Они все поели, встали и разошлись кто куда.
А старик Бро ко мне подошел. Взял меня за локоть и повел. В такую маленькую комнату. И там полно книг. Посадил он меня за столик небольшой, сел напротив. Говорит:
– Храм, что ты чувствуешь?
Я говорю:
– Немного грудь ноет.
– А еще что?
– Ну, – говорю, – не знаю… непонятно все.

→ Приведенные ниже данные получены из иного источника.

(* ===== verification/OrderBook.v ===== *)
(** * The order book as the code has it ([order_book.hpp], [order_book.cpp])

    A preallocated array of nodes, the free list, the id index, two ordered
    maps of price levels whose orders are chained through the indices stored in
    the nodes, and the counters.  Every member function of [OrderBook] is a
    definition here.  The calls to the two handlers are recorded in order in
    the outbox, next to the sequence counter that numbers them.

    Loops over the chains and the matching loops take a fuel argument and throw
    [out_of_fuel] when it ends; [BookRefine.v] proves that they never do. *)

From S2P Require Import Prelude.
From S2P Require Import Types.
From S2P Require Import SortedMap.

(** [npos], the null index. *)
Definition npos : Z := 2 ^ 32 - 1.

Record Node := {
  nd_id : OrderId;
  nd_client_id : ClientId;
  nd_price : Price;
  nd_remaining : Quantity;
  nd_prev : Z;
  nd_next : Z;
  nd_side : Side;
  nd_active : bool
}.

(** [Node{}] *)
Definition Node0 : Node := {|
  nd_id := 0; nd_client_id := 0; nd_price := 0; nd_remaining := 0;
  nd_prev := npos; nd_next := npos; nd_side := Buy; nd_active := false |}.

Record Level := {
  lv_head : Z;
  lv_tail : Z;
  lv_total : Quantity;
  lv_order_count : Z
}.

Definition Level0 : Level :=
  {| lv_head := npos; lv_tail := npos; lv_total := 0; lv_order_count := 0 |}.

Record Outbox := {
  sequence_ : Sequence;
  emitted_ : list Event
}.

Record Book := {
  symbol_ : SymbolId;
  nodes_ : list Node;
  free_list_ : list Z;
  by_id_ : gmap Z Z;
  bids_ : smap Price Level;
  asks_ : smap Price Level;
  active_count_ : Z;
  outbox_ : Outbox;
  stp_policy_ : SelfTradePreventionPolicy
}.

Definition set_node_store (b : Book) ns fl ids : Book := {|
  symbol_ := symbol_ b; nodes_ := ns; free_list_ := fl; by_id_ := ids;
  bids_ := bids_ b; asks_ := asks_ b; active_count_ := active_count_ b;
  outbox_ := outbox_ b; stp_policy_ := stp_policy_ b |}.

Definition set_nodes (b : Book) ns : Book :=
  set_node_store b ns (free_list_ b) (by_id_ b).

Definition levels (b : Book) (s : Side) : smap Price Level :=
  match s with Buy => bids_ b | Sell => asks_ b end.

Definition set_levels (b : Book) (s : Side) (m : smap Price Level) : Book := {|
  symbol_ := symbol_ b; nodes_ := nodes_ b; free_list_ := free_list_ b; by_id_ := by_id_ b;
  bids_ := match s with Buy => m | Sell => bids_ b end;
  asks_ := match s with Buy => asks_ b | Sell => m end;
  active_count_ := active_count_ b; outbox_ := outbox_ b; stp_policy_ := stp_policy_ b |}.

Definition set_active_count (b : Book) n : Book := {|
  symbol_ := symbol_ b; nodes_ := nodes_ b; free_list_ := free_list_ b; by_id_ := by_id_ b;
  bids_ := bids_ b; asks_ := asks_ b; active_count_ := n;
  outbox_ := outbox_ b; stp_policy_ := stp_policy_ b |}.

Definition set_outbox (b : Book) o : Book := {|
  symbol_ := symbol_ b; nodes_ := nodes_ b; free_list_ := free_list_ b; by_id_ := by_id_ b;
  bids_ := bids_ b; asks_ := asks_ b; active_count_ := active_count_ b;
  outbox_ := o; stp_policy_ := stp_policy_ b |}.

Definition set_stp_policy (policy : SelfTradePreventionPolicy) (b : Book) : Book := {|
  symbol_ := symbol_ b; nodes_ := nodes_ b; free_list_ := free_list_ b; by_id_ := by_id_ b;
  bids_ := bids_ b; asks_ := asks_ b; active_count_ := active_count_ b;
  outbox_ := outbox_ b; stp_policy_ := policy |}.

(** ** Nodes *)

Definition node_at (ns : list Node) (idx : Z) : Node :=
  default Node0 (ns !! Z.to_nat idx).

Definition set_node (ns : list Node) (idx : Z) (n : Node) : list Node :=
  <[Z.to_nat idx := n]> ns.

Definition set_prev (ns : list Node) (idx p : Z) : list Node :=
  let n := node_at ns idx in
  set_node ns idx {| nd_id := nd_id n; nd_client_id := nd_client_id n;
    nd_price := nd_price n; nd_remaining := nd_remaining n; nd_prev := p;
    nd_next := nd_next n; nd_side := nd_side n; nd_active := nd_active n |}.

Definition set_next (ns : list Node) (idx x : Z) : list Node :=
  let n := node_at ns idx in
  set_node ns idx {| nd_id := nd_id n; nd_client_id := nd_client_id n;
    nd_price := nd_price n; nd_remaining := nd_remaining n; nd_prev := nd_prev n;
    nd_next := x; nd_side := nd_side n; nd_active := nd_active n |}.

Definition set_remaining (ns : list Node) (idx q : Z) : list Node :=
  let n := node_at ns idx in
  set_node ns idx {| nd_id := nd_id n; nd_client_id := nd_client_id n;
    nd_price := nd_price n; nd_remaining := q; nd_prev := nd_prev n;
    nd_next := nd_next n; nd_side := nd_side n; nd_active := nd_active n |}.

(** The constructor's and [reset]'s free list: the indices from the last one
    down, so that the first allocation takes index 0. *)
Definition all_free (capacity : nat) : list Z :=
  (fun i => u32 (Z.of_nat i)) <$> reverse (seq 0 capacity).

(** [OrderBook(capacity, symbol)] *)
Definition OrderBook (capacity : nat) (symbol : SymbolId) : Book := {|
  symbol_ := symbol; nodes_ := replicate capacity Node0;
  free_list_ := all_free capacity; by_id_ := ∅; bids_ := []; asks_ := [];
  active_count_ := 0; outbox_ := {| sequence_ := 0; emitted_ := [] |};
  stp_policy_ := StpNone |}.

Definition reset (b : Book) : Book := {|
  symbol_ := symbol_ b; nodes_ := replicate (length (nodes_ b)) Node0;
  free_list_ := all_free (length (nodes_ b)); by_id_ := ∅; bids_ := []; asks_ := [];
  active_count_ := 0;
  outbox_ := {| sequence_ := 0; emitted_ := emitted_ (outbox_ b) |};
  stp_policy_ := stp_policy_ b |}.

(** ** Handler calls *)

Definition push_report (sym : SymbolId) (id : OrderId) (st : Status) (rem : Quantity)
    (reason : RejectReason) (o : Outbox) : Outbox :=
  let seq := u64 (sequence_ o + 1) in
  {| sequence_ := seq;
     emitted_ := emitted_ o ++ [EReport {| er_sequence := seq; er_order_id := id;
       er_status := st; er_remaining := rem; er_reject_reason := reason;
       er_symbol := sym |}] |}.

Definition push_trade (sym : SymbolId) (maker_id : OrderId) (taker : OrderRequest)
    (px : Price) (qty : Quantity) (o : Outbox) : Outbox :=
  let seq := u64 (sequence_ o + 1) in
  {| sequence_ := seq;
     emitted_ := emitted_ o ++ [ETrade {| tr_sequence := seq; tr_maker_order_id := maker_id;
       tr_taker_order_id := req_order_id taker; tr_price := px; tr_quantity := qty;
       tr_taker_side := req_side taker; tr_symbol := sym |}] |}.

Definition emit_report (id : OrderId) (st : Status) (rem : Quantity) (reason : RejectReason)
    (b : Book) : Book :=
  set_outbox b (push_report (symbol_ b) id st rem reason (outbox_ b)).

Definition emit_trade (maker : Node) (taker : OrderRequest) (px : Price) (qty : Quantity)
    (b : Book) : Book :=
  set_outbox b (push_trade (symbol_ b) (nd_id maker) taker px qty (outbox_ b)).

(** ** Validation and queries *)

Definition validate_reason (r : OrderRequest) (b : Book) : RejectReason :=
  if negb (req_symbol r =? symbol_ b) then InvalidPrice
  else if req_quantity r =? 0 then InvalidQuantity
  else if bool_decide (req_type r ≠ Market) && (req_price r <=? 0) then InvalidPrice
  else if bool_decide (req_type r = Market) && negb (req_price r =? MARKET_PRICE)
    then InvalidPrice
  else if bool_decide (is_Some (by_id_ b !! req_order_id r)) then DuplicateOrderId
  else if bool_decide (free_list_ b = []) then CapacityExceeded
  else RejectNone.

Definition validate (r : OrderRequest) : ST Book bool := fun b =>
  let reason := validate_reason r b in
  if bool_decide (reason ≠ RejectNone)
  then (Ok false, emit_report (req_order_id r) Rejected (req_quantity r) reason b)
  else (Ok true, b).

Definition allocate_node : ST Book Z := fun b =>
  match pop_back (free_list_ b) with
  | None => (Throw (runtime_error "order capacity exceeded"), b)
  | Some (idx, fl) => (Ok idx, set_node_store b (nodes_ b) fl (by_id_ b))
  end.

Definition release_node (idx : Z) (b : Book) : Book :=
  set_node_store b (set_node (nodes_ b) idx Node0) (push_back (free_list_ b) idx) (by_id_ b).

Definition crosses (t : OrderRequest) (p : Price) : bool :=
  match req_type t with
  | Market => true
  | _ => match req_side t with Buy => p <=? req_price t | Sell => req_price t <=? p end
  end.

(** The loop of [available_to_match] over the levels of the other side. *)
Fixpoint scan_available (r : OrderRequest) (lvs : list (Price * Quantity)) (available : Z)
    : Quantity :=
  match lvs with
  | [] => u32 available
  | (price, total) :: lvs' =>
      if negb (crosses r price) then u32 available
      else
        let available := u64 (available + total) in
        if req_quantity r <=? available then req_quantity r
        else scan_available r lvs' available
  end.

Definition available_to_match (r : OrderRequest) (b : Book) : Quantity :=
  scan_available r ((fun e : Price * Level => (e.1, lv_total e.2)) <$>
    levels b (opposite (req_side r))) 0.

Definition best (b : Book) (s : Side) : Price :=
  match levels b s with [] => 0 | (p, _) :: _ => p end.
Definition best_bid (b : Book) : Price := best b Buy.
Definition best_ask (b : Book) : Price := best b Sell.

– Тебе было хорошо с нами?
– Да, – говорю.
– Твоему сердцу было приятно?
– Очень, – отвечаю. – Мне так никогда хорошо не было.
Он так посмотрел на меня с улыбкой и говорит:
– Таких, как мы, очень мало. Всего сто пятьдесят три человека на всей земле.
Я говорю:
– Почему так?
– Потому что, – говорит он, – мы не такие, как все. Мы умеем говорить не только ртом, но и сердцем. А остальные люди говорят только ртом. И никогда они не заговорят сердцами.
– Почему?
– Потому что они живые трупы. Абсолютное большинство людей на нашей земле – ходячие мертвецы. Они рождаются мертвыми, женятся на мертвых, рожают мертвых, умирают; их мертвые дети рожают новых мертвецов, – и так из века в век. Это круговорот их мертвой жизни. Из него нет выхода. А мы живые. Мы избранные. Мы знаем, что такое язык сердца, на котором уже с тобой говорили. И знаем, что такое любовь. Настоящая Божественная Любовь.